When Congress tucked away a provision delaying the transition to ICD-10 by at least a year, the healthcare community was split between relief and annoyance. Overall, though, everyone was taken by surprise after repeatedly being assured there would be no more delays.
Unsurprisingly, the readiness of an organization strongly correlated with the reaction to the new that ICD-10 implementation was pushed back to no earlier than October 1, 2015. Now, organizations that had sunk thousands, if not millions, of dollars into training, upgrades, and testing will need to keep a holding pattern for an undetermined length of time.
“Many, especially those who were ready to convert, are likely to be frustrated about putting other priorities on hold, only to have this last minute surprise,” Mitch Morris, MD, vice chairman and national healthcare provider lead for Deloitte LLP, wrote in a column.
Other organizations are viewing the delay as a blessing and an opportunity.
The Deloitte Center for Health Solutions held a discussion among its healthcare leaders on the implication of the legislation and how to move forward. The panel pointed out that one of the biggest questions right now is what will be the exact date for implementation.
Kimberly Beckendorf, director of Deloitte Consulting LLP, pointed out that until a firm date is set, the industry will be left in limbo, unable to properly plan for the transition.

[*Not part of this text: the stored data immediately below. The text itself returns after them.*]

(** * gotlb: the per-application backend registry and the Marathon
      discovery event processor

    A shallow embedding of [frontend.go] and [providers/marathon.go].

    Conventions.
    - Go [int] values are [Z]; slices are lists; [map[string]T] is
      [gmap string T].
    - A [log.Printf] of [frontend.go] is recorded as the formatted line it
      prints; the frontend operations return the lines they log.  The
      provider's log and print lines are left out.
    - A send on one of the provider's four unbuffered channels is recorded
      in program order as a [command]; a run-time panic ends the run and
      keeps what was sent before it.
    - Values of the go-marathon client library reached through pointers
      ([*Application], [*map[string]string], [*IPAddress]) are modelled by
      the values they point to. *)

From Stdlib Require Import ZArith Lia String Ascii List.
From stdpp Require Import base option list strings gmap pretty.
Import ListNotations.

Local Open Scope string_scope.
Local Open Scope list_scope.

(** ** The strategy interface used by the Frontend *)

Module Strategy.

(** [LoadBalancingStrategy] as [frontend.go] uses it: [Next],
    [AddBackend] and [RemoveBackend] on a strategy object whose state
    has type [S]. *)
Class LoadBalancingStrategy (S : Type) := {
  Next : S -> string * S;
  AddBackend : string -> S -> S;
  RemoveBackend : string -> S -> S
}.
(** C6.  A dead entity whose respawnTimer is still positive after the
    decrement is untouched by the tick except for that decrement: its
    record after the tick is its record before with respawnTimer lowered
    by 1 / TICK_RATE, so position, velocity, yaw, yaw rate, tilts and tilt
    rates are unchanged.  The first loop neither integrates it nor draws a
    random number nor emits a message for it, and the AI loop skips it. *)
Theorem dead_entity_only_counts_down
  (world : World) (g : Rng) (id : string) (p : Player) :
  get_player id (players world) = Some p ->
  isDead p = true ->
  0 < respawnTimer p - 1 / TICK_RATE ->
  get_player id (players (fst (fst (tick world g)))) = Some (count_down p)
  /\ position (count_down p) = position p
  /\ respawnTimer (count_down p) = respawnTimer p - 1 / TICK_RATE
  /\ (forall (inputs : gmap string InputState) (g' : Rng),
        physics_entity inputs id p g' = (count_down p, g', []))
  /\ (forall (sheepIds : list string) (ps : list (string * Player)) (g' : Rng),
        get_player id ps = Some (count_down p) ->
        get_player id (fst (ai_pass sheepIds ps g')) = Some (count_down p)).
Proof.
  intros Hget Hd Ht.
  assert (Hent : forall inputs g',
             physics_entity inputs id p g' = (count_down p, g', [])).
  { intros inputs g'. rewrite physics_entity_dead by assumption.
    now rewrite physics_dead_waiting. }
  assert (Hai : forall sheepIds ps g',
             get_player id ps = Some (count_down p) ->
             get_player id (fst (ai_pass sheepIds ps g')) = Some (count_down p)).
  { intros sheepIds ps g' H. rewrite ai_pass_get_skipped; [assumption|].
    right. exists (count_down p). now split. }
  repeat split; try assumption.
  rewrite tick_players.
  destruct (physics_pass_get (inputStates world) (players world) g id p Hget)
    as (g' & _ & Hp & _).
  apply Hai. rewrite Hp, Hent. reflexivity.
Qed.

(** ** Death at the fence (C3) *)

Lemma physics_alive_outside (id : string) (input : InputState)
  (player : Player) :
  isDead player = false ->
  FENCE_RADIUS <= planar_distance (position (integrate input player)) ->
  physics_alive id input player = die id (integrate input player).
Proof.
  intros Hd Hout. unfold physics_alive, lifecycle_check.
  rewrite fence_check_outside;
    [|now rewrite integrate_isDead|assumption].
  unfold die at 1. rewrite tilt_check_dead by reflexivity.
  reflexivity.
Qed.

(** C3.  In a tick, an alive entity whose planar distance from the centre
    is at least FENCE_RADIUS once its position has been integrated is dead
    after the tick with respawnTimer exactly RESPAWN_TIME = 3, and the
    tick emits exactly one death event for its id, carrying its position.
    In a tick that starts with the entity dead, no death event is emitted
    for its id. *)
Theorem fence_death_once
  (world : World) (g : Rng) (id : string) (p : Player) :
  List.NoDup (ids (players world)) ->
  get_player id (players world) = Some p ->
  (isDead p = false ->
   FENCE_RADIUS
   <= planar_distance
        (position (integrate (default no_input (inputStates world !! id)) p)) ->
   exists p' : Player,
     get_player id (players (fst (fst (tick world g)))) = Some p'
     /\ isDead p' = true
     /\ respawnTimer p' = 3
     /\ position p'
        = position (integrate (default no_input (inputStates world !! id)) p)
     /\ deaths_of id (snd (tick world g)) = [MsgDeath id (position p')])
  /\ (isDead p = true -> deaths_of id (snd (tick world g)) = []).
Proof.
  intros Hnd Hget.
  destruct (physics_pass_get (inputStates world) (players world) g id p Hget)
    as (g' & _ & Hp & Hdeaths).
  specialize (Hdeaths Hnd). split.
  - intros Hd Hout.
    rewrite physics_entity_alive in Hp, Hdeaths by assumption.
    rewrite physics_alive_outside in Hp, Hdeaths by assumption.
    simpl in Hp, Hdeaths.
    eexists. rewrite tick_players, tick_deaths.
    rewrite ai_pass_get_skipped;
      [|right; eexists; split; [exact Hp|reflexivity]].
    split; [exact Hp|]. rewrite Hdeaths. unfold deaths_of. cbn.
    rewrite String.eqb_refl. unfold RESPAWN_TIME. repeat split.
  - intros Hd. rewrite tick_deaths, Hdeaths.
    now rewrite physics_entity_dead.
Qed.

Resources and funding will be the two most difficult aspects of the delay, added Melinda Reno, principal at Deloitte Consulting LLP. Despite all the money organizations have already invested in ICD-10, an extension to the deadline only increases the cost to those who were already prepared for transition.
But it isn’t only the organizations that were ready for the transition that are likely frustrated at another delay, according to Christine Armstrong, RHIA, MBA, principal for Deloitte Consulting LLP.
“There is fatigue in the industry on continuing to focus on ICD-10,” she pointed out. “Even if you weren’t ready, if you had managed the risk, then you wanted the go-live date.”
There are opportunities available in the delayed transition deadline, though, Armstrong said.
“On the provider side, organizations will be able to say, ‘What are the 5 things I wanted to accomplish that I couldn’t with the 2014 date?’” she said.
Morris wrote in his column on the Deloitte website that providers can also take the time for additional training and practice with the new code set
However, all organizations, no matter how ready they were for the transition should be wary of putting ICD-10 on complete hold until the new deadline approaches. Those who kept things on a slow burn were the most successful at picking up where they left off, according to Armstrong. In contrast, those organizations that paused ICD-10 operations had more difficulty rejuvenating momentum and getting people engaged again.
Ways that organizations can capitalize on the delay, according to Deloitte, include:
• Fully test and validate ICD-10 transition
• Refocus for other priority initiatives
• Incorporate lessons learned from the first delay
• Expand collaboration testing and modeling
• Provide extended and more detailed training
“With this delay there could be an opportunity for health plans and providers to support each other,” Morris wrote. “This is something they couldn’t do so easily given the previous timeline, which required many organizations to drive full-speed ahead independently toward the transition.”